(** X4: thresholds and stellar masses that are not finite.  With a numeric
    threshold and a numeric stellar mass the predicate never raises; a NaN
    threshold rejects every record, and so does [float('inf')]; a NaN
    stellar mass is rejected under every threshold; and [float('-inf')]
    accepts every stellar mass but NaN and [float('-inf')] itself. *)
Theorem X4_predicate_not_finite (x : gmap string pyval) T t v n :
  kwargs !! "threshold" = Some T ->
  PyNum.as_num T = Some t ->
  x !! "stellar_mass" = Some v ->
  PyNum.as_num v = Some n ->
  (∃ b, selection_func x = inr (PyBool b)) ∧
  (t = PyNum.NFloat float_nan -> selection_func x = inr (PyBool false)) ∧
  (t = PyNum.NFloat float_inf -> selection_func x = inr (PyBool false)) ∧
  (n = PyNum.NFloat float_nan -> selection_func x = inr (PyBool false)) ∧
  (t = PyNum.NFloat float_neg_inf ->
   n ≠ PyNum.NFloat float_nan -> n ≠ PyNum.NFloat float_neg_inf ->
   selection_func x = inr (PyBool true)).
Proof.
  intros HT Ht Hx Hn.
  assert (Hsel : selection_func x = inr (PyBool (PyNum.gtb n t))).
  { rewrite (selection_func_eval T x v HT Hx). unfold py_gt.
    now rewrite Hn, Ht. }
  rewrite Hsel. split; [now eexists|]. repeat split.
  - intros ->. destruct n as [k|[| | |]]; reflexivity.
  - intros ->. destruct n as [k|[| [|] | |]]; reflexivity.
  - intros ->. destruct t as [k|[| | |]]; reflexivity.
  - intros -> Hnan Hninf.
    destruct n as [k|[| [|] | |]]; try reflexivity; contradiction.
Qed.

End SmHmBinarySFR_properties.

(** ** The two construction calls, down to the constructor bodies *)

Lemma keywords_clash_false kw extra :
  keywords_clash kw extra = false ->
  ∀ k v, (k, v) ∈ kw -> extra !! k = None.
Proof.
  unfold keywords_clash. induction kw as [|[k' v'] kw IH]; simpl.
  - intros _ k v Hin. now apply elem_of_nil in Hin.
  - intros Hc k v Hin. apply orb_false_iff in Hc. destruct Hc as [Hk Hc].
    apply elem_of_cons in Hin. destruct Hin as [[= -> ->]|Hin].
    + apply bool_decide_eq_false in Hk.
      destruct (extra !! k') eqn:E; [|reflexivity].
      exfalso. apply Hk. eauto.
    + exact (IH Hc k v Hin).
Qed.

Lemma keywords_clash_true kw extra k v :
  (k, v) ∈ kw -> is_Some (extra !! k) -> keywords_clash kw extra = true.
Proof.
  unfold keywords_clash. induction kw as [|[k' v'] kw IH]; simpl.
  - intros Hin. now apply elem_of_nil in Hin.
  - intros Hin Hk. apply elem_of_cons in Hin. apply orb_true_iff.
    destruct Hin as [[= -> ->]|Hin].
    + left. now apply bool_decide_eq_true.
    + right. exact (IH Hin Hk).
Qed.

(** A clash is a [TypeError]. *)
Lemma bind_keywords_clash kw extra k v :
  (k, v) ∈ kw -> is_Some (extra !! k) ->
  bind_keywords kw extra
  = inl (TypeError "got multiple values for keyword argument").
Proof.
  intros Hin Hk. unfold bind_keywords.
  now rewrite (keywords_clash_true kw extra k v Hin Hk).
Qed.

(** Without a clash the keyword dictionary holds the written keywords and
    the unpacked dictionary, each value as it was given, and nothing else. *)
Lemma bind_keywords_inr kw extra d :
  NoDup kw.*1 ->
  bind_keywords kw extra = inr d ->
  (∀ k v, (k, v) ∈ kw -> d !! k = Some v) ∧
  (∀ k v, extra !! k = Some v -> d !! k = Some v) ∧
  (∀ k v, d !! k = Some v -> (k, v) ∈ kw ∨ extra !! k = Some v).
Proof.
  intros Hnd. unfold bind_keywords.
  destruct (keywords_clash kw extra) eqn:Hc; [discriminate|].
  intros [= <-]. split; [|split].
  - intros k v Hin. apply lookup_union_Some_l.
    now apply elem_of_list_to_map_1.
  - intros k v Hk. rewrite lookup_union_r; [exact Hk|].
    apply not_elem_of_list_to_map_1. intros Hin.
    apply list_elem_of_fmap in Hin. destruct Hin as ([k' v'] & -> & Hin).
    simpl in Hk.
    rewrite (keywords_clash_false kw extra Hc k' v' Hin) in Hk. discriminate.
  - intros k v Hk. apply lookup_union_Some_raw in Hk.
    destruct Hk as [Hk|[_ Hk]]; [left|now right].
    now apply elem_of_list_to_map_2.
Qed.

Section SFR_call_site.

Context {W component composite_model : Type}.
Variable galprop_name : component -> string.
(** The SFR constructor is given by its body; the stellar-mass constructor
    is any callable. *)
Variable sfr_body : gmap string pyval -> W -> result component * W.
Variable smhm_model : @callable W component.
Variable SubhaloModelFactory :
  gmap string component -> option selection -> W -> result composite_model * W.
Variable gt_other : pyval -> pyval -> result pyval.

Variable prim_haloprop_key : pyval.
Variables scatter_level redshift sfr_abcissa sfr_ordinates logparam : pyval.
Variable kwargs : gmap string pyval.

Local Notation sfr_kw :=
  [("galprop_name", PyStr "quiescent");
   ("prim_haloprop_key", prim_haloprop_key);
   ("abcissa", sfr_abcissa); ("ordinates", sfr_ordinates);
   ("logparam", logparam)].
Local Notation smhm_kw :=
  [("prim_haloprop_key", prim_haloprop_key); ("redshift", redshift);
   ("scatter_abcissa", PyList [PyInt 12]);
   ("scatter_ordinates", PyList [scatter_level])].
Local Notation sfr_call := (EvBinaryGalpropInterpolModel sfr_kw kwargs).
Local Notation factory_call bp sel :=
  (invoke (EvSubhaloModelFactory bp sel) (SubhaloModelFactory bp sel)).
Local Notation blueprint_of sm sfr :=
  (<[galprop_name sfr := sfr]>
     (<[galprop_name sm := sm]> (∅ : gmap string component))).
Local Notation predicate_option :=
  (if decide ("threshold" ∈ dom kwargs)
   then Some (galaxy_selection_func gt_other kwargs) else None).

— Your objective —
What lines in the data above carry "component"? Return them all.

— Response to this exercise —
Context {W component composite_model : Type}.
Variable galprop_name : component -> string.
Variable sfr_body : gmap string pyval -> W -> result component * W.
Variable smhm_model : @callable W component.
  gmap string component -> option selection -> W -> result composite_model * W.
     (<[galprop_name sm := sm]> (∅ : gmap string component))).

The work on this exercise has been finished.